----- INPUT RECORDS

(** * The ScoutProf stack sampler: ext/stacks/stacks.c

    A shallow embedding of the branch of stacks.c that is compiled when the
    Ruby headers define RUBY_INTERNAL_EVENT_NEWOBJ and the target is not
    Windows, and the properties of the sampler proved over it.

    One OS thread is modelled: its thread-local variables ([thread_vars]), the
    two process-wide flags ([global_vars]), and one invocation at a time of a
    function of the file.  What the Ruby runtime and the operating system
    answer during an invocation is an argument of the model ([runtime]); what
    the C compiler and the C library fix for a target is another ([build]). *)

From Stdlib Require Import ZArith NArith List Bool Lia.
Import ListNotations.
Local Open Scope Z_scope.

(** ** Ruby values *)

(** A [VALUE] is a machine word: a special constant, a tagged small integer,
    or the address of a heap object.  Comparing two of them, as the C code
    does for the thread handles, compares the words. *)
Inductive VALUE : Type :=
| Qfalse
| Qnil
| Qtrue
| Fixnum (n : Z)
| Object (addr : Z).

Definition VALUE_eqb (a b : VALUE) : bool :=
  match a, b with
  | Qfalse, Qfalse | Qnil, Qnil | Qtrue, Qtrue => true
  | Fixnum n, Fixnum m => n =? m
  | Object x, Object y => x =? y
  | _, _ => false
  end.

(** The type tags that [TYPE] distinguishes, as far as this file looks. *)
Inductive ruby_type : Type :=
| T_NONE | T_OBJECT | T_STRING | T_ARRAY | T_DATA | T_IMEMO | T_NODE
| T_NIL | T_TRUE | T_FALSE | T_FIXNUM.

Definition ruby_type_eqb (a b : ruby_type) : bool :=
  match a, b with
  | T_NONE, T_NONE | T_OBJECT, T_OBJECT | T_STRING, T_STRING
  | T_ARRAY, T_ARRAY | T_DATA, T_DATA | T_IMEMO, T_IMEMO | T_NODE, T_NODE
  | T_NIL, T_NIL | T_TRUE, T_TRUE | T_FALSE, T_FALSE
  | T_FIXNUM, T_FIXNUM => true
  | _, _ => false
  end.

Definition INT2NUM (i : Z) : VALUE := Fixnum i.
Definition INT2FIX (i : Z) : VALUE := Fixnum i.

----------
----- INPUT RECORDS

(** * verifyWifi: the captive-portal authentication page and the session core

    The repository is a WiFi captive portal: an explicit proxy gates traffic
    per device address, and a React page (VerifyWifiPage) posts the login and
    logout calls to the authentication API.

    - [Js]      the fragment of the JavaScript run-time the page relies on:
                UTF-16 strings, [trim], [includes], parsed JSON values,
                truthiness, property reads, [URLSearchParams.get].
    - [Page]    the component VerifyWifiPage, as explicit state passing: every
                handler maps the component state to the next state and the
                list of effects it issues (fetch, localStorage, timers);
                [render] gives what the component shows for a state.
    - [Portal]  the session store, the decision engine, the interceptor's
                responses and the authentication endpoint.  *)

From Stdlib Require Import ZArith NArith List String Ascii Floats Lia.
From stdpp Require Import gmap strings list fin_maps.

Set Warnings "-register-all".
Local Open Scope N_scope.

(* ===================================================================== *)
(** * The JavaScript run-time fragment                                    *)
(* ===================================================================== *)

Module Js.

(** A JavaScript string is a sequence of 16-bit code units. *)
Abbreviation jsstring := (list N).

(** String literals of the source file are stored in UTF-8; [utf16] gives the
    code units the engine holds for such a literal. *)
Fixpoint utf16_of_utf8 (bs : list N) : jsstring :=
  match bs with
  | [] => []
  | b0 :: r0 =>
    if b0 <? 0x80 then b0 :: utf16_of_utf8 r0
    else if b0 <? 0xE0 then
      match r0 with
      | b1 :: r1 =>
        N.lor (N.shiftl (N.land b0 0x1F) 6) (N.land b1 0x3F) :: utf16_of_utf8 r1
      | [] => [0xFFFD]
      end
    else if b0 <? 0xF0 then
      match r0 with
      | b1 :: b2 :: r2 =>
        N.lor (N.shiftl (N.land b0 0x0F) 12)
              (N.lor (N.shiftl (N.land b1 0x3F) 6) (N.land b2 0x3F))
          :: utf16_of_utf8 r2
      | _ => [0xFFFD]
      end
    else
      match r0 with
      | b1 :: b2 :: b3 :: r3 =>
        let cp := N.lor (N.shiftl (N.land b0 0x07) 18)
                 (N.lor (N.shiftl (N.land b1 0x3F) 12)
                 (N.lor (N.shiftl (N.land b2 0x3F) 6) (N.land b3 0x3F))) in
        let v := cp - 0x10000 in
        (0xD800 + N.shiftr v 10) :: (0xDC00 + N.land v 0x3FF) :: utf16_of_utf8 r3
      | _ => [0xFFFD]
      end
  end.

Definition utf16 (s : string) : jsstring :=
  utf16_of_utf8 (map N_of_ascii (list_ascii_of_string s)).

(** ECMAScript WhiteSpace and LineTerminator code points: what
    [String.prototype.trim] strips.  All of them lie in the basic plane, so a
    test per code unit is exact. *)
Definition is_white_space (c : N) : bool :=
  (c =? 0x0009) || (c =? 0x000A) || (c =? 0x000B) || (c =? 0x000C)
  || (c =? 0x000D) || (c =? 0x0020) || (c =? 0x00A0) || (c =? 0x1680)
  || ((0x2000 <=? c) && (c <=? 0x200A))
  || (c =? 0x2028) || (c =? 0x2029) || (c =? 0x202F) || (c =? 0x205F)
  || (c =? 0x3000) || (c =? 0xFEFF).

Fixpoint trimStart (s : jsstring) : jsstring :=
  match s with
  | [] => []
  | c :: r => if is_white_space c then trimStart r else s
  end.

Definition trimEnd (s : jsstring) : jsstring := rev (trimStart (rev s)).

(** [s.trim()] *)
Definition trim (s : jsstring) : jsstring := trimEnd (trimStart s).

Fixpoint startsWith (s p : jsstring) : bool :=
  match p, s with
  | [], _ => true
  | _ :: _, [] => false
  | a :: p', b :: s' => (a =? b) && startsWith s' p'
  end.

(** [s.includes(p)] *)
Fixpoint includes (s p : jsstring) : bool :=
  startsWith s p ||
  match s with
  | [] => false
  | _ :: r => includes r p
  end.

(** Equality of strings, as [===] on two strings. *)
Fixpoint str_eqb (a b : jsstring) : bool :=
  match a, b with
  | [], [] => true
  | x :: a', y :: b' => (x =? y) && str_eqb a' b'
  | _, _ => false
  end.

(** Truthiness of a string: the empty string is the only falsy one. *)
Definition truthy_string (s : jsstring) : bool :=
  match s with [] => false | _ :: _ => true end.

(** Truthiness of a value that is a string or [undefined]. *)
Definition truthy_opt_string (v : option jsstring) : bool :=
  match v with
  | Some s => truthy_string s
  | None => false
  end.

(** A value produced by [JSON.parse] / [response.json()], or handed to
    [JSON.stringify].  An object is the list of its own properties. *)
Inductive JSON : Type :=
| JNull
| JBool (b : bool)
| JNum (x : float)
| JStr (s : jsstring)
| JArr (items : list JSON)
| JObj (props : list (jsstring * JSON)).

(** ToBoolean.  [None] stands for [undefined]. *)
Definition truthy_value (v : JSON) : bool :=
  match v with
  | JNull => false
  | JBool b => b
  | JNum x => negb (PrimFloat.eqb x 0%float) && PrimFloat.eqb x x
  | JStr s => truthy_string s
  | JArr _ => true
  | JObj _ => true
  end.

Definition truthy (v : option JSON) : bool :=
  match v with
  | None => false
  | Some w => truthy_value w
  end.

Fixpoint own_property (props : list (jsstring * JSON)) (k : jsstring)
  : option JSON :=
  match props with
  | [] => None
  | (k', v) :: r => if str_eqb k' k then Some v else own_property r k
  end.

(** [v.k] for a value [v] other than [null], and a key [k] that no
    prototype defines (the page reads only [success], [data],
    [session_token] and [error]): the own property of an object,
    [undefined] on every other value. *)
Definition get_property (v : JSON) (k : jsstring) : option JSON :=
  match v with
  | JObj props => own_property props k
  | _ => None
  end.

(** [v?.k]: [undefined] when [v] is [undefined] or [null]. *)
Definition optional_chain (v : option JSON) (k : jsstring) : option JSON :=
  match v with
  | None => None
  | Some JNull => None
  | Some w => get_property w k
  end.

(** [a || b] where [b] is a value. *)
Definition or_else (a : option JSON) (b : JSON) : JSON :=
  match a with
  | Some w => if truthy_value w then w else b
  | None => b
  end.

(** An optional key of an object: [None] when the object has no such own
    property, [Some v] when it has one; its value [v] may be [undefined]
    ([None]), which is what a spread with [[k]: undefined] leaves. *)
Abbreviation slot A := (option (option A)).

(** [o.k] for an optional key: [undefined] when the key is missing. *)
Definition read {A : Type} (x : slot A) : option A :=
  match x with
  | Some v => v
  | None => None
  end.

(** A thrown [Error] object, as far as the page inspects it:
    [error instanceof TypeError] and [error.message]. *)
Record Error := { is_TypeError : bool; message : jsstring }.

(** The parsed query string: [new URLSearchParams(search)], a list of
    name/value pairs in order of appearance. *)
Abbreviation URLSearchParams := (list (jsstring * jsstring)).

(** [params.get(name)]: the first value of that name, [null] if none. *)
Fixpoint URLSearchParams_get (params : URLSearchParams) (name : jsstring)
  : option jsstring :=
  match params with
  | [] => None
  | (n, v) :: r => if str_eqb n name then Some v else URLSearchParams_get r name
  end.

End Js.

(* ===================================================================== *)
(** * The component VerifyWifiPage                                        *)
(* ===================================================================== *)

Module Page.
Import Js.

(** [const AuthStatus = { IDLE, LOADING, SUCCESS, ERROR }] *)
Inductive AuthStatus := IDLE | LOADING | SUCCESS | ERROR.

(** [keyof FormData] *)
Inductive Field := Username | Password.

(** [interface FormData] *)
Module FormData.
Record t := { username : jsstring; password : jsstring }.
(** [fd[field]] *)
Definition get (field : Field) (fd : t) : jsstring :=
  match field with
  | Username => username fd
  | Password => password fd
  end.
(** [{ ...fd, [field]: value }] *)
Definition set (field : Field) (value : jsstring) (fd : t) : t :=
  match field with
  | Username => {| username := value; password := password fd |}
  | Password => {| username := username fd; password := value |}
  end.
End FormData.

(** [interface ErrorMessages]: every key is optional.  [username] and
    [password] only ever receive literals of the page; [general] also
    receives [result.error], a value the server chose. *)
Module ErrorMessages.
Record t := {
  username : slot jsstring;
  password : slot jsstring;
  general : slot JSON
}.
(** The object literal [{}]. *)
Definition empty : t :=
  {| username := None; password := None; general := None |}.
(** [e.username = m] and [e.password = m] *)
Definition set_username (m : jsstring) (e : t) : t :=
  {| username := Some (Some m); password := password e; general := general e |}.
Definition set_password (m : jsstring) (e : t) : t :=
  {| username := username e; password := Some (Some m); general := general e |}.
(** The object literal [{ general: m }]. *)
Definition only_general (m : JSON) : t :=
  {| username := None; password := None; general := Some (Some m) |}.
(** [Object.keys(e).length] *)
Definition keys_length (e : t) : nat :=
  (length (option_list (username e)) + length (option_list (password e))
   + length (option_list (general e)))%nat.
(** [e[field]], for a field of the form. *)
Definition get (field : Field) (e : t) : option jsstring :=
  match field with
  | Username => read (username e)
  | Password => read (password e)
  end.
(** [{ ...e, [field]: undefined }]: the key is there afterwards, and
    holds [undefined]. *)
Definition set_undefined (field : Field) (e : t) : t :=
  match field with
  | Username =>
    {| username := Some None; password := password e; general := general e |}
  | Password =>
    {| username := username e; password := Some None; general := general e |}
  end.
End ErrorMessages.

----------
----- INPUT RECORDS

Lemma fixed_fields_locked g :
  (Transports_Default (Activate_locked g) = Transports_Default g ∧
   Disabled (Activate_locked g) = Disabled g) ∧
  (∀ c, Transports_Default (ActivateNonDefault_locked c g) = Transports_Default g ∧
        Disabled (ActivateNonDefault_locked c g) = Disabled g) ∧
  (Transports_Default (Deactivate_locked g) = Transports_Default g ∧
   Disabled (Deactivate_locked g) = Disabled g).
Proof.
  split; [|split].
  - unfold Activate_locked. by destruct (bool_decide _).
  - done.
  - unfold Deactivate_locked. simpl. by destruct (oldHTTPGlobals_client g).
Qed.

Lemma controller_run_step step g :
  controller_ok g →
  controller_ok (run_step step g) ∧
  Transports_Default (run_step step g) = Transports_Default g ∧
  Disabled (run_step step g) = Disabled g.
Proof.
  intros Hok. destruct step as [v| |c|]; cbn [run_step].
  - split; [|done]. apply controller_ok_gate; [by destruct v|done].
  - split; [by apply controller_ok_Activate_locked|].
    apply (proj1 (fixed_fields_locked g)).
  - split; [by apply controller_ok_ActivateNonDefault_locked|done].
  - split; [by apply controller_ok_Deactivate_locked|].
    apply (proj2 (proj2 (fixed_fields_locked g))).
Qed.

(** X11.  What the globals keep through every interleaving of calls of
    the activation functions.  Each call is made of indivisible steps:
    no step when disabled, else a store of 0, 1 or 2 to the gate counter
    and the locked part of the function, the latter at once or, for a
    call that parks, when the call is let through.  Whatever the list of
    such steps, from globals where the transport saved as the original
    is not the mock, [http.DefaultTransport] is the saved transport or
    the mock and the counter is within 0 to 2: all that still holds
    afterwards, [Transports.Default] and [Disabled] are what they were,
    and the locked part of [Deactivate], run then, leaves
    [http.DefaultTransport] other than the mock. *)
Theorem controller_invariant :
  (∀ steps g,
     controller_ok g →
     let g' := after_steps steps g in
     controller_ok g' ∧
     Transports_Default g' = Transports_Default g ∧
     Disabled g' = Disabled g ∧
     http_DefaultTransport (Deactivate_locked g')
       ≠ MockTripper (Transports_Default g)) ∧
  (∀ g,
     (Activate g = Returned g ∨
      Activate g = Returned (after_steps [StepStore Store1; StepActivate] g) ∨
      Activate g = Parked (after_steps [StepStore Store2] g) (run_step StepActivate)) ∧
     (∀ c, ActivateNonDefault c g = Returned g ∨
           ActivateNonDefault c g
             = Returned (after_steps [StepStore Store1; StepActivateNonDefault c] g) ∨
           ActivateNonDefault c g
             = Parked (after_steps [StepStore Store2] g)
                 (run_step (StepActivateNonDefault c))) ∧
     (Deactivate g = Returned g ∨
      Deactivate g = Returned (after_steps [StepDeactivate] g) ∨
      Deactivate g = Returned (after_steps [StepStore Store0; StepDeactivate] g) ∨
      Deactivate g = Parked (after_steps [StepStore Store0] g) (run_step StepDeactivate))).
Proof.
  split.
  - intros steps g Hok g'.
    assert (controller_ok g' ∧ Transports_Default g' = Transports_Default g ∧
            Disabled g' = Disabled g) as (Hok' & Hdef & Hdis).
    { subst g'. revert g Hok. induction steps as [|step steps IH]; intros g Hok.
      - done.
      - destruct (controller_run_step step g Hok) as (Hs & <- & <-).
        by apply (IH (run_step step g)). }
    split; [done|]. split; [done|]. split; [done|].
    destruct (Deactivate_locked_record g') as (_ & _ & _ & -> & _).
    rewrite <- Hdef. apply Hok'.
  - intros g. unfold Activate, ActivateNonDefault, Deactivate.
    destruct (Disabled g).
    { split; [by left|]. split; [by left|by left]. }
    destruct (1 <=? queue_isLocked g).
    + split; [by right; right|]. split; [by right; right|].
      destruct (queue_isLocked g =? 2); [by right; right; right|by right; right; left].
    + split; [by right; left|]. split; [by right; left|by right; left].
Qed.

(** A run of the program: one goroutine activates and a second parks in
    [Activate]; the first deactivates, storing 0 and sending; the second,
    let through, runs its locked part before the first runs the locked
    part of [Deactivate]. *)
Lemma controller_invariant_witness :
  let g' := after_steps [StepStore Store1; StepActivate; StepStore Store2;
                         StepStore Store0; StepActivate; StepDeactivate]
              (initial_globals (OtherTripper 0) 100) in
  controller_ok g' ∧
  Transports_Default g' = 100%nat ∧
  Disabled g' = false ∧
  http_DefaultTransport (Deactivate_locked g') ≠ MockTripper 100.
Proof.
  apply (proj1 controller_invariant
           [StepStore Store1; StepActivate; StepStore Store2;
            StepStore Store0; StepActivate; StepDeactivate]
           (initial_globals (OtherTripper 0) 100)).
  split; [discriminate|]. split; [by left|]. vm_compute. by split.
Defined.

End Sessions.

----------

* **PROMPT**
The reply should consist solely of the lines above from the one that has "(** Truthiness of a string: the" through the one that has "Inductive JSON : Type", reproduced exactly.

* **WRITTEN REPLY**
(** Truthiness of a string: the empty string is the only falsy one. *)
Definition truthy_string (s : jsstring) : bool :=
  match s with [] => false | _ :: _ => true end.

(** Truthiness of a value that is a string or [undefined]. *)
Definition truthy_opt_string (v : option jsstring) : bool :=
  match v with
  | Some s => truthy_string s
  | None => false
  end.

(** A value produced by [JSON.parse] / [response.json()], or handed to
    [JSON.stringify].  An object is the list of its own properties. *)
Inductive JSON : Type :=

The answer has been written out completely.